# Touch screen acts up while charging



## xxxdroidxxx (Sep 15, 2011)

Not sure if anyone is having this problem but randomly when im using my phone while on the charger the touch screen becomes possessed. It jumps all over the place. Cant type or select anything. This happens randomly while on the charger. Anyone having this issue?


----------



## Soljafree (Sep 4, 2011)

Are you using the charger that came in the box??


----------



## darkrom (Jul 30, 2011)

I've had this happen with 3 android phones including my bionic.


----------



## eraursls1984 (Sep 21, 2011)

I thought it was a bug and happened all the time, I guess I just have it plugged up all the time lol.


----------



## moondrius (Jun 23, 2011)

Mine was doing this with a Verizon Wireless branded charger. I went back to my Samsung charger and it stopped happening.


----------



## xxxdroidxxx (Sep 15, 2011)

"Soljafree said:


> Are you using the charger that came in the box??


Im using a belkin 10ft usb cord with the motorola charger. It also happens with the one that came in the box. Never had a problem on my droid x. I did a search and it seems like the droid 3 is having the same issue. Hope its just a bug that will be fixed with the update.


----------



## darksidejunkie (Sep 23, 2011)

Yeah, that happens all the time to me too. I thought it was just me.


----------



## crodent (Sep 6, 2011)

I have had same issue. When it happens it is impossible to enter screen unlock pattern without unplugging. Happens with many different chargers.

Sent from my AT100 using Tapatalk


----------



## BelacNongaw (Jul 25, 2011)

Similar issues here. I charge overnight and when the alarm comes on in the morning I can't swipe to silence it. I just have to keep tapping and eventually it will snooze. Then I can unlock the phone and go disable it. Its not like its unresponsive for me, just the calibration is off or something. It'll tap at random places on the screen from where I'm actually trying to touch. It's not completely unusable, just really random.

Using the charger that came with it. Seems to be a common Motorola issue. This has happened to their phones I've owned in the past and they've had to release a fix later on. Unfortunately, I don't see this as one of the items being mentioned in the November rumored fix.


----------



## jplaidlaw (Oct 14, 2011)

Is this just on custom roms or with stock, i have the same issue but can't remember it ever happening while i was stock, that said i was stock for maybe 24 hours at best.

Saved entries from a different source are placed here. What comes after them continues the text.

(** * Robotic arm orientation: homogeneous transformation matrices

    A shallow embedding of [robotic_arm_orientation.py]: the two classes
    [HTM] and [CalculatedHTM], the helper [printFrameList] and the chain
    assembled by [main].

    Numbers.  Python's [int] and [float] entries are embedded as the real
    numbers of the Standard Library ([R]); [math.cos], [math.sin] and
    [math.radians] are the real cosine, sine and the factor [PI / 180];
    [round(x, 5)] is decimal rounding to five places, ties to even.
    Binary floating point error is therefore not part of the model.

    Strings.  Axis codes and object names are ASCII strings; [str.upper]
    maps [a]..[z] to [A]..[Z] and leaves every other character alone.

    Effects.  A constructor call either returns an object or raises, and
    it may print: computations live in the small monad [py] below. *)

From Stdlib Require Import Reals Rtrigo_facts Lra Lia ZArith Bool List String Ascii.
Import ListNotations.

Local Open Scope R_scope.

(** ** Printing and exceptions *)

Inductive exn : Type :=
| TypeError
| ValueError
| AttributeError.

Inductive outcome (A : Type) : Type :=
| Returned (a : A)
| Raised (e : exn).
Arguments Returned {A} a.
Arguments Raised {A} e.

(** The result of running a piece of Python: what it evaluated to (or the
    exception that escaped) and the lines it passed to [print], in order. *)
Record py (A : Type) : Type := Run { result : outcome A; printed : list string }.
Arguments Run {A} result printed.
Arguments result {A} _.
Arguments printed {A} _.

Definition ret {A : Type} (a : A) : py A := Run (Returned a) [].

Definition raise {A : Type} (e : exn) : py A := Run (Raised e) [].

Definition print (line : string) : py unit := Run (Returned tt) [line].

Definition bind {A B : Type} (m : py A) (f : A -> py B) : py B :=
  match result m with
  | Returned a => let r := f a in Run (result r) (printed m ++ printed r)
  | Raised e => Run (Raised e) (printed m)
  end.

Declare Scope py_scope.
Delimit Scope py_scope with py.
Notation "x <- m ;; k" := (bind m (fun x => k))
  (at level 61, m at next level, right associativity) : py_scope.
Notation "m ;; k" := (bind m (fun _ => k))
  (at level 61, right associativity) : py_scope.

(** ** Numeric primitives *)

(** Nearest integer, ties to the even neighbour. *)
Definition round_half_even (x : R) : Z :=
  let f := Zfloor x in
  let d := x - IZR f in
  if Rlt_dec d (1 / 2) then f
  else if Rlt_dec (1 / 2) d then (f + 1)%Z
  else if Z.even f then f else (f + 1)%Z.

(** [round(x, 5)] *)
Definition round5 (x : R) : R := IZR (round_half_even (x * 100000)) / 100000.

(** [math.radians] *)
Definition radians (deg : R) : R := deg * PI / 180.

(** [math.cos] and [math.sin] applied to an attribute that may hold [None]:
    the C implementation rejects [None] with [TypeError]. *)
Definition math_cos (x : option R) : py R :=
  match x with
  | Some t => ret (cos t)
  | None => raise TypeError
  end.

Definition math_sin (x : option R) : py R :=
  match x with
  | Some t => ret (sin t)
  | None => raise TypeError
  end.

(** ** Strings *)

Definition upper_char (c : ascii) : ascii :=
  let n := nat_of_ascii c in
  if ((97 <=? n)%nat && (n <=? 122)%nat)%bool then ascii_of_nat (n - 32) else c.

(** [str.upper] *)
Fixpoint upper (s : string) : string :=
  match s with
  | EmptyString => EmptyString
  | String c rest => String (upper_char c) (upper rest)
  end.

(** ** Matrices *)

(** A matrix as the program writes it: a list of rows. *)
Definition matrix : Type := list (list R).

(** [m[i][j]]; the default is never reached on indices inside the shape. *)
Definition entry (m : matrix) (i j : nat) : R := nth j (nth i m []) 0.

(** ** class HTM *)

Module HTM.

(** The attributes of an [HTM] instance.  [mat] is [None] when the
    attribute was never assigned. *)
Record t : Type := Build {
  objName : string;
  matrixType : string;
  segL : R;
  theta : option R;
  mat : option matrix
}.

(** [round(math.cos(self.theta), 5)] and its two siblings. *)
Definition round_cos (th : option R) : py R :=
  (x <- math_cos th ;; ret (round5 x))%py.

Definition round_sin (th : option R) : py R :=
  (x <- math_sin th ;; ret (round5 x))%py.

Definition round_neg_sin (th : option R) : py R :=
  (x <- math_sin th ;; ret (round5 (- x)))%py.

(** [HTM.__init__]: the entries are evaluated in source order, row by
    row, so a missing angle raises at the first trigonometric call. *)
Definition __init__ (objName matrixType : string) (segmentLength : R)
    (theta : option R) : py t :=
  let self_matrixType := upper matrixType in
  let self_segL := segmentLength in
  let self_theta :=
    match theta with
    | Some th => Some (radians th)
    | None => None
    end in
  let self_with (m : option matrix) :=
    Build objName self_matrixType self_segL self_theta m in
  (if String.eqb self_matrixType "X" then
     c1 <- round_cos self_theta ;;
     ns <- round_neg_sin self_theta ;;
     s <- round_sin self_theta ;;
     c2 <- round_cos self_theta ;;
     ret (self_with (Some [ [1; 0; 0; self_segL];
                            [0; c1; ns; 0];
                            [0; s; c2; 0];
                            [0; 0; 0; 1] ]))
   else if String.eqb self_matrixType "Y" then
     c1 <- round_cos self_theta ;;
     s1 <- round_sin self_theta ;;
     c2 <- round_cos self_theta ;;
     ns <- round_neg_sin self_theta ;;
     c3 <- round_cos self_theta ;;
     s2 <- round_sin self_theta ;;
     ret (self_with (Some [ [c1; 0; s1; self_segL * c2];
                            [0; 1; 0; 0];
                            [ns; 0; c3; self_segL * s2];
                            [0; 0; 0; 1] ]))
   else if String.eqb self_matrixType "Z" then
     c1 <- round_cos self_theta ;;
     ns <- round_neg_sin self_theta ;;
     c2 <- round_cos self_theta ;;
     s1 <- round_sin self_theta ;;
     c3 <- round_cos self_theta ;;
     s2 <- round_sin self_theta ;;
     ret (self_with (Some [ [c1; ns; 0; self_segL * c2];
                            [s1; c3; 0; self_segL * s2];
                            [0; 0; 1; 0];
                            [0; 0; 0; 1] ]))
   else if (String.eqb self_matrixType "I"
            && match self_theta with None => true | Some _ => false end)%bool then
     ret (self_with (Some [ [1; 0; 0; self_segL];
                            [0; 1; 0; 0];
                            [0; 0; 1; 0];
                            [0; 0; 0; 1] ]))
   else
     print (String "010" "Something went wrong in the definition of " ++ objName) ;;
     ret (self_with None))%py.

(** Reading [self.mat]: an instance without the attribute raises
    [AttributeError]. *)
Definition get_mat (self : t) : py matrix :=
  match mat self with
  | Some m => ret m
  | None => raise AttributeError
  end.

End HTM.

(** ** numpy.dot on two-dimensional operands *)

(** The shape [(rows, columns)] of a nested list that numpy reads as a
    two-dimensional array: at least one row, all rows of one length. *)
Definition shape (m : matrix) : option (nat * nat) :=
  match m with
  | [] => None
  | row :: rows =>
      if forallb (fun r => (List.length r =? List.length row)%nat) rows
      then Some (List.length m, List.length row)
      else None
  end.

(** Inner product of a row with a column. *)
Fixpoint inner (u v : list R) : R :=
  match u, v with
  | x :: u', y :: v' => x * y + inner u' v'
  | _, _ => 0
  end.

(** Column [j] of a matrix. *)
Definition column (m : matrix) (j : nat) : list R :=
  map (fun row => nth j row 0) m.

Definition columns (m : matrix) (width : nat) : list (list R) :=
  map (column m) (seq 0 width).

(** [np.dot(a, b)] for two-dimensional [a] and [b]: the last axis of [a]
    is summed against the first axis of [b]; operands whose axes do not
    align raise [ValueError].  The model covers two-dimensional operands
    only; it also answers [ValueError] on a nested list that is ragged
    (numpy refuses to build the array) and on the empty list (which numpy
    reads as a one-dimensional array, a case this embedding does not
    represent and no statement below relies on). *)
Definition np_dot (a b : matrix) : py matrix :=
  match shape a, shape b with
  | Some (_, k), Some (k', width) =>
      if (k =? k')%nat
      then ret (map (fun row => map (inner row) (columns b width)) a)
      else raise ValueError
  | _, _ => raise ValueError
  end.

(** ** class CalculatedHTM *)

Module CalculatedHTM.

Record t : Type := Build {
  objName : string;
  r1 : matrix;
  r2 : matrix;
  mat : matrix
}.

(** [CalculatedHTM.__init__] *)
Definition __init__ (objName : string) (r1 r2 : matrix) : py t :=
  (m <- np_dot r1 r2 ;;
   ret (Build objName r1 r2 m))%py.

End CalculatedHTM.

(** ** Frames and the chain built by main *)

(** [frameList] holds instances of both classes. *)
Inductive frame : Type :=
| Elementary (h : HTM.t)
| Calculated (c : CalculatedHTM.t).

Definition frame_objName (f : frame) : string :=
  match f with
  | Elementary h => HTM.objName h
  | Calculated c => CalculatedHTM.objName c
  end.

(** [f.mat] *)
Definition frame_mat (f : frame) : py matrix :=
  match f with
  | Elementary h => HTM.get_mat h
  | Calculated c => ret (CalculatedHTM.mat c)
  end.

(** [s[:-2]] *)
Definition drop_last_two (s : string) : string :=
  substring 0 (String.length s - 2) s.

(** [printFrameList] *)
Definition printFrameList (frameList : list frame) : py unit :=
  let frameStr :=
    fold_left (fun acc i => acc ++ frame_objName i ++ ", ")%string
              frameList "Frame List: "%string in
  print (drop_last_two frameStr ++ String "010" "").

(** [list.append]: the new element goes after all the old ones. *)
Definition append (frameList : list frame) (f : frame) : list frame :=
  frameList ++ [f].

(** [main], up to the hand-over to the plotting routine: the value is the
    [frameList] passed to [graph_frames] (the rendering itself is outside
    this development). *)
Definition main : py (list frame) :=
  (let frameList := [] in
   R_00 <- HTM.__init__ "R_00" "i" 0 None ;;
   let frameList := append frameList (Elementary R_00) in
   T_01 <- HTM.__init__ "T_01" "z" 5 (Some 150) ;;
   let frameList := append frameList (Elementary T_01) in
   T_12 <- HTM.__init__ "T_12" "y" 4 (Some 100) ;;
   T_23 <- HTM.__init__ "T_23" "z" 3 (Some (-90)) ;;
   T_34 <- HTM.__init__ "T_34" "z" 3 (Some (-60)) ;;
   T_45 <- HTM.__init__ "T_34" "x" (3 / 2) (Some 90) ;;
   T_01_mat <- HTM.get_mat T_01 ;;
   T_12_mat <- HTM.get_mat T_12 ;;
   T_02 <- CalculatedHTM.__init__ "T_02" T_01_mat T_12_mat ;;
   let frameList := append frameList (Calculated T_02) in
   T_23_mat <- HTM.get_mat T_23 ;;
   T_03 <- CalculatedHTM.__init__ "T_03" (CalculatedHTM.mat T_02) T_23_mat ;;
   let frameList := append frameList (Calculated T_03) in
   T_34_mat <- HTM.get_mat T_34 ;;
   T_04 <- CalculatedHTM.__init__ "T_04" (CalculatedHTM.mat T_03) T_34_mat ;;
   let frameList := append frameList (Calculated T_04) in
   T_45_mat <- HTM.get_mat T_45 ;;
   T_05 <- CalculatedHTM.__init__ "T_05" (CalculatedHTM.mat T_04) T_45_mat ;;
   let frameList := append frameList (Calculated T_05) in
   printFrameList frameList ;;
   ret frameList)%py.

(** ** Vocabulary of the specification *)

(** The product of two 4x4 matrices in the specification's words: entry
    [(i, j)] is row [i] of the left operand times column [j] of the right
    operand.  Kept apart from [np_dot] to be compared with it. *)
Definition row_by_column (a b : matrix) (i j : nat) : R :=
  entry a i 0 * entry b 0 j + entry a i 1 * entry b 1 j
  + entry a i 2 * entry b 2 j + entry a i 3 * entry b 3 j.

Definition matrix_product_4x4 (a b : matrix) : matrix :=
  map (fun i => map (row_by_column a b i) (seq 0 4)) (seq 0 4).

(** The same for operands of any aligned shapes: the sum over the [k]
    positions of row [i] and column [j]. *)
Fixpoint sum_upto (k : nat) (f : nat -> R) : R :=
  match k with
  | O => 0
  | S k' => sum_upto k' f + f k'
  end.

Definition row_times_column (a b : matrix) (k i j : nat) : R :=
  sum_upto k (fun t => entry a i t * entry b t j).

(** The product the specification rules out. *)
Definition elementwise_product (a b : matrix) : matrix :=
  map (fun rows => map (fun xy => fst xy * snd xy) (combine (fst rows) (snd rows)))
      (combine a b).

Definition identity4 : matrix :=
  [ [1; 0; 0; 0]; [0; 1; 0; 0]; [0; 0; 1; 0]; [0; 0; 0; 1] ].

Definition identity3 : matrix :=
  [ [1; 0; 0]; [0; 1; 0]; [0; 0; 1] ].

(** Top-left 3x3 block and translation column of a 4x4 matrix. *)
Definition rotation_block (m : matrix) : matrix := map (firstn 3) (firstn 3 m).

Definition translation_column (m : matrix) : list R := firstn 3 (column m 3).

Definition bottom_row (m : matrix) : list R := nth 3 m [].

"Mine was doing this with a Verizon Wireless branded charger. I went back to my Samsung charger and it stopped happening."

also, what voltage being samsung i'd assume 5.0 vs. moto's 5.1???


----------



## crodent (Sep 6, 2011)

I have had the issue on stock and theory roms.

Sent from my DROID BIONIC using Tapatalk


----------



## eraursls1984 (Sep 21, 2011)

Liberty here, same problem


----------



## terryrook (Jun 10, 2011)

It seems to happen to me when im using a lower voltage charger like my usb port on my pc.


----------



## HAZMAT 780 (Jun 18, 2011)

This is not a bug. There will be no fix. This is the intended response when not using the factory supplied charger.


----------



## eraursls1984 (Sep 21, 2011)

Hazmat780 said:


> This is not a bug. There will be no fix. This is the intended response when not using the factory supplied charger.


I didn't get a supplied charger, I was told to use my old t bolt charger. My t bolt charger, Droid X charger, the usb cables for both of them, and a Verizon charger all have this problem.


----------



## crodent (Sep 6, 2011)

That might be a valid, even if annoying, argument, if I were using a charger other than the one supplied in box when this occurs. Alas, this is not the case. I am using factory supplied Motorola branded charger and cable from Bionic box.

Sent from my AT100 using Tapatalk


----------



## xxxdroidxxx (Sep 15, 2011)

"Hazmat780 said:


> This is not a bug. There will be no fix. This is the intended response when not using the factory supplied charger.


Is happening even with the factory charger


----------



## jplaidlaw (Oct 14, 2011)

Hazmat780 said:


> This is not a bug. There will be no fix. This is the intended response when not using the factory supplied charger.


I beg to differ on this matter, when using the supplied charger from motorola, which is a 5.1v .85A this is an issue. However using a samsung 5.0v .7A the issue does indeed go away, Now as far as the issue of charge times and if this is in fact completely charging the battery i have no idea.


----------



## eraursls1984 (Sep 21, 2011)

jplaidlaw said:


> I beg to differ on this matter, when using the supplied charger from motorola, which is a 5.1v .85A this is an issue. However using a samsung 5.0v .7A the issue does indeed go away, Now as far as the issue of charge times and if this is in fact completely charging the battery i have no idea.


I'm now using a rocketfish charger from bestbuy and its working fine, and its 5v .6a. I think 5v is the sweet spot. I haven't been using this charger because it doesn't stay connected well but I may look for other 5v chargers.


----------



## xxxdroidxxx (Sep 15, 2011)

So this is leaning toward a charger issue. Gonna try a 5v charger.


----------



## Droidrev71 (Jun 7, 2011)

Having same issue with the screen bring non responsive while charging. Even posted a thread in another forum about this issue. Glad to hear out might be a charger issue.


----------



## BelacNongaw (Jul 25, 2011)

Stock charger and rom here. Working fine this morning since I woke it up myself. If it wakes itself up with the alarm or something, that's when its crazy for me.


----------